Combattere il glioblastoma con i linfociti T
Sempre riguardo alla cura del glioblastoma, è stato da poco pubblicato anche un altro studio, in questo caso sulla rivista “Nature Communication”, in cui un team dell’Istituto Neurologico Carlo Besta di Milano, guidato da Serena Pellagatta, illustra i positivi risultati di contrasto al tumore ottenuti intervenendo direttamente sulle difese immunitarie di 161 pazienti con diagnosi di glioma diffuso.
La strategia applicata utilizza in particolare i linfociti T, cellule del sistema immunitario che, nel glioblastoma, risultano ridotte e spesso esauste, non riuscendo quindi a esprimere la loro funzione. È stato così ideato un metodo con cui raccogliere i linfociti insieme al tessuto tumorale, successivamente isolarli ed espanderli in laboratorio e, infine, reimpiantarli per un attacco selettivo alle cellule tumorali.

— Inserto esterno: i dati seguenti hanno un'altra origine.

(* ===== verification/ValidPage.v ===== *)
(** * [html/resource/js/jquery.validate.js]: the page that the form validation works on

    The document is the list of its form fields in document order; a field is named by
    its position. What the validator asks of a field - its value, its length, the first
    field of its group - is computed here. Selectors and functions given by the user of
    the plugin are the operations of the class [Page]. *)

From Stdlib Require Import ZArith Lia.
From stdpp Require Import base tactics list numbers strings.
From S2P Require Import Prelude JsValue Md5.
Local Open Scope Z_scope.

(** ** Fields *)

Record choice := Choice { o_value : jstr; o_selected : bool; o_disabled : bool }.
Record field := Field {
  nodeName : jstr;
  f_type : jstr;                  (* the property [type] *)
  attrs : list (jstr * jstr);     (* attributes, by their lower-case names *)
  name : jstr; f_id : jstr; f_title : jstr;
  classes : list jstr;            (* the words of the class attribute *)
  text : jstr;                    (* the property [value] of an input or a textarea *)
  checked : bool;
  options : list choice;          (* of a select *)
  in_form : bool                  (* inside the form that is validated *)
}.
Definition page := list field.

Fixpoint assoc {A} (k : jstr) (l : list (jstr * A)) : option A :=
  match l with [] => None | (k', x) :: l => if js_eqb k k' then Some x else assoc k l end.
(** [o[k] = x] and [delete o[k]]: a new key comes last, a known one keeps its place. *)
Fixpoint assoc_set {A} (k : jstr) (x : A) (l : list (jstr * A)) : list (jstr * A) :=
  match l with
  | [] => [(k, x)]
  | (k', y) :: l => if js_eqb k k' then (k', x) :: l else (k', y) :: assoc_set k x l
  end.
Definition assoc_delete {A} (k : jstr) (l : list (jstr * A)) : list (jstr * A) :=
  filter (fun p => k <> p.1) l.
(** [$.extend(target, source)] *)
Definition extend {A} (target source : list (jstr * A)) : list (jstr * A) :=
  fold_left (fun t p => assoc_set p.1 p.2 t) source target.

(** [getAttribute(name)] *)
Definition getAttribute (f : field) (attr_name : jstr) : option jstr := assoc (to_lower attr_name) (attrs f).

(** ** Values *)

Inductive value := Single (p : prim) | Many (l : list jstr).
#[export] Instance value_eq_dec : EqDecision value.
Proof. solve_decision. Defined.

Definition remove_cr (s : jstr) : jstr := filter (fun c => c <> 13) s.

(** [select.get]: a select that is not multiple has one value or null; a selection with
    no selected option is null, a multiple one is the list of its enabled values. *)
Definition chosen (l : list choice) : list choice := filter (fun o => o_selected o = true) l.
Definition select_val (f : field) : value :=
  let one := js_eqb (f_type f) (u "select-one") || bool_decide (chosen (options f) = []) in
  if one then
    match chosen (options f) with
    | o :: _ => Single (if o_disabled o then PNull else PStr (o_value o))
    | [] => Single PNull
    end
  else Many (map o_value (filter (fun o => o_disabled o = false) (chosen (options f)))).

Definition is_select (f : field) : bool := js_eqb (to_lower (nodeName f)) (u "select").
(** [$(f).val()] *)
Definition field_val (f : field) : value :=
  if is_select f then select_val f
  else Single (PStr (remove_cr (text f))).

(** A string that a regular expression without anchors finds. *)
Definition contains (s p : jstr) : bool := 0 <=? index_of s p.
(** [checkable]: [/radio|checkbox/i.test(element.type)] *)
Definition checkable (f : field) : bool :=
  contains (to_lower (f_type f)) (u "radio") || contains (to_lower (f_type f)) (u "checkbox").

(** The fields that satisfy a condition, in document order. *)
Definition find_fields (cond : field -> bool) (p : page) : list nat :=
  map fst (filter (fun q => cond q.2 = true) (imap pair p)).

(** [findByName]: the fields of the form with a name. *)
Definition findByName (p : page) (n : jstr) : list nat :=
  find_fields (fun f => in_form f && bool_decide (getAttribute f (u "name") = Some n)) p.

Definition is_checked (p : page) (k : nat) : bool :=
  match p !! k with Some f => checked f | None => false end.

(** [elementValue(element)]: a group of radio buttons or checkboxes has the value of the
    first one that is checked in the document. *)
Definition elementValue (p : page) (f : field) : value :=
  if bool_decide (getAttribute f (u "type") = Some (u "radio") \/ getAttribute f (u "type") = Some (u "checkbox")) then
    match find_fields (fun g => js_eqb (to_lower (nodeName g)) (u "input") &&
             bool_decide (getAttribute g (u "name") = Some (default (u "undefined") (getAttribute f (u "name"))))
             && checked g) p with
    | k :: _ => match p !! k with Some g => field_val g | None => Single PUndef end
    | [] => Single PUndef
    end
  else match field_val f with
       | Single (PStr s) => Single (PStr (remove_cr s))
       | v => v
       end.

(** [getLength(value, element)]: the options selected, the boxes checked, or the length
    of the value. *)
Definition getLength (p : page) (len : Z) (f : field) : Z :=
  if is_select f then Z.of_nat (length (chosen (options f)))
  else if js_eqb (to_lower (nodeName f)) (u "input") && checkable f
  then Z.of_nat (length (filter (fun k => is_checked p k = true) (findByName p (name f))))
  else len.

(** [String(value)] and [$.trim(value)] *)
Definition value_text (v : value) : jstr :=
  match v with Single p => to_str p | Many l => join (u ",") l end.
Definition trim_value (v : value) : jstr :=
  match v with Single (PUndef | PNull) => [] | _ => trim (value_text v) end.

(** The selectors [:blank], [:filled] and [:unchecked] *)
Definition blank (f : field) : bool := bool_decide (trim (value_text (field_val f)) = []).
Definition filled (f : field) : bool := negb (blank f).
Definition unchecked (f : field) : bool := negb (checked f).

(** ** Rule parameters *)

Inductive rdep := DNone | DSel (selector : jstr) | DFun (f : nat) | DOther (b : bool).
Inductive rparam :=
  | RPrim (p : prim)
  | RArr (l : list prim)
  | RFun (f : nat)                            (* a function given by the user *)
  | RDep (param : prim) (depends : rdep)      (* an object with [param] and [depends] *)
  | RObj (id : nat).                          (* the options of a remote request *)
#[export] Instance rdep_eq_dec : EqDecision rdep.
Proof. solve_decision. Defined.
#[export] Instance rparam_eq_dec : EqDecision rparam.
Proof. solve_decision. Defined.

Definition rtruthy (r : rparam) : bool := match r with RPrim p => truthy p | _ => true end.

(** What a validation method answers: the field is optional and empty, a request is
    under way, or true or false. *)
Inductive mresult := DependencyMismatch | PendingResult | Verdict (b : bool).

(** What the user of the plugin and the browser supply: whether and which fields a
    selector finds in the form or in the document, the functions among the rule
    parameters and the messages, the methods added with [addMethod], the fields hidden
    at the moment (the setting [ignore]) and the visible ones, the dates that [new Date] reads, what [$.data] gives for the attributes
    [data-rule-...] and [data-msg-...] of a field, and the text of a field as an object. *)
Class Page := {
  in_form_selector : page -> jstr -> bool;
  selector : page -> jstr -> list nat;
  call_rule : nat -> page -> nat -> rparam;
  call_message : nat -> rparam -> prim;
  user_method : nat -> page -> nat -> value -> rparam -> mresult;
  ignored : page -> nat -> bool;
  visible : page -> nat -> bool;
  date_string_ok : value -> bool;
  data_rule : nat -> jstr -> option rparam;
  data_msg : nat -> jstr -> option prim;
  field_text : nat -> jstr
}.

Section OfPage.
Context {W : Page}.

(** [validationTargetFor]: the first field of a group that is not ignored. *)
Definition validationTargetFor (p : page) (k : nat) : option nat :=
  match p !! k with
  | Some f => if checkable f
              then head (filter (fun j => ignored p j = false) (findByName p (name f)))
              else Some k
  | None => None
  end.

(** [depend(param, element)] with [dependTypes] *)
Definition depend (p : page) (param : rparam) (k : nat) : bool :=
  match param with
  | RPrim (PBool b) => b
  | RPrim (PStr sel) => in_form_selector p sel
  | RFun g => rtruthy (call_rule g p k)
  | _ => true
  end.
End OfPage.

(** ** Laws of objects as lists *)

Lemma js_eqb_refl s : js_eqb s s = true.
Proof. by apply bool_decide_eq_true. Qed.
Lemma js_eqb_ne s t : s <> t -> js_eqb s t = false.
Proof. intros H. by apply bool_decide_eq_false. Qed.
Lemma js_eqb_true s t : js_eqb s t = true -> s = t.
Proof. apply bool_decide_eq_true. Qed.

Lemma assoc_assoc_set {A} m n (x : A) l : assoc m (assoc_set n x l) = if decide (m = n) then Some x else assoc m l.
Proof.
  induction l as [|[k y] l IH]; cbn [assoc assoc_set].
  - case_decide as H; [subst; by rewrite js_eqb_refl|by rewrite js_eqb_ne].
  - destruct (js_eqb n k) eqn:E; cbn [assoc].
    + apply js_eqb_true in E as <-. case_decide as H; [subst; by rewrite js_eqb_refl|by rewrite js_eqb_ne].
    + rewrite IH. case_decide as H; [subst; by rewrite E|done].
Qed.
Lemma keys_assoc_set {A} n (x : A) l : map fst (assoc_set n x l) = if decide (n ∈ map fst l) then map fst l else map fst l ++ [n].
Proof.
  induction l as [|[k y] l IH]; cbn [assoc_set map fst]; [done|].
  destruct (js_eqb n k) eqn:E; cbn [map fst].
  - apply js_eqb_true in E as <-. rewrite decide_True; [done|by left].
  - rewrite IH. assert (n <> k) by (intros ->; by rewrite js_eqb_refl in E).
    destruct (decide (n ∈ map fst l)) as [H1|H1], (decide (n ∈ k :: map fst l)) as [H2|H2]; try done.
    + destruct H2. by right.
    + apply elem_of_cons in H2 as [?|?]; done.
Qed.
Lemma NoDup_assoc_set {A} n (x : A) l : NoDup (map fst l) -> NoDup (map fst (assoc_set n x l)).
Proof.
  intros H. rewrite keys_assoc_set. case_decide; [done|]. apply NoDup_app. split; [done|]. split; [|apply NoDup_singleton].
  by intros y Hy ->%list_elem_of_singleton.
Qed.
Lemma assoc_none {A} m (l : list (jstr * A)) : m ∉ map fst l -> assoc m l = None.
Proof.
  induction l as [|[k y] l IH]; [done|]. cbn. intros [H1 H2]%not_elem_of_cons. rewrite js_eqb_ne by done. auto.
Qed.

Lemma NoDup_keys_filter {A} (P : jstr * A -> Prop) `{!forall x, Decision (P x)} (l : list (jstr * A)) :
  NoDup (map fst l) -> NoDup (map fst (filter P l)).
Proof.
  induction l as [|q l IH]; [done|]. cbn [map]. intros [H1 H2]%NoDup_cons. rewrite filter_cons. case_decide; [|auto].
  cbn [map]. apply NoDup_cons. split; [|auto]. intros Hin. apply H1. apply list_elem_of_In, in_map_iff in Hin as (x & <- & Hx).
  apply list_elem_of_In, in_map. by apply list_elem_of_In, list_elem_of_filter in Hx as [_ Hx%list_elem_of_In].
Qed.

(** ** Examples *)

Definition text_field (n v : jstr) : field :=
  Field (u "INPUT") (u "text") [(u "name", n); (u "type", u "text")] n [] [] [] v false [] true.
Definition box (n v : jstr) (c : bool) : field :=
  Field (u "INPUT") (u "checkbox") [(u "name", n); (u "type", u "checkbox")] n [] [] [] v c [] true.
Definition select_field (n : jstr) (multiple : bool) (l : list choice) : field :=
  Field (u "SELECT") (if multiple then u "select-multiple" else u "select-one") [(u "name", n)] n [] [] [] [] false l true.

Example elementValue_ex :
  let p := [text_field (u "a") (u "x" ++ [13; 10]); box (u "b") (u "1") false; box (u "b") (u "2") true;
            select_field (u "s") true [Choice (u "p") true false; Choice (u "q") true true; Choice (u "r") true false];
            select_field (u "t") false []] in
  map (elementValue p) p = [Single (PStr (u "x" ++ [10])); Single (PStr (u "2")); Single (PStr (u "2"));
    Many [u "p"; u "r"]; Single PNull] /\ map (getLength p 7) p = [7; 1; 1; 3; 0].
Proof. vm_compute. split; reflexivity. Qed.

La strategia immunoterapica, chiamata tr-Til (acronimo per “linfociti T reattivi infiltranti il tumore), è stata testata su modelli animali, determinando un rallentamento della crescita del tumore nel 70% del campione, per il quale è aumentata la sopravvivenza. Il protocollo, spiegano dall’Istituto Besta, è stato già adattato agli standard Gmp, requisito fondamentale per l’uso clinico, potendo così avviare in breve tempo uno studio clinico per verificare sicurezza ed efficacia di questa terapia personalizzata in pazienti umani affetti da glioblastoma.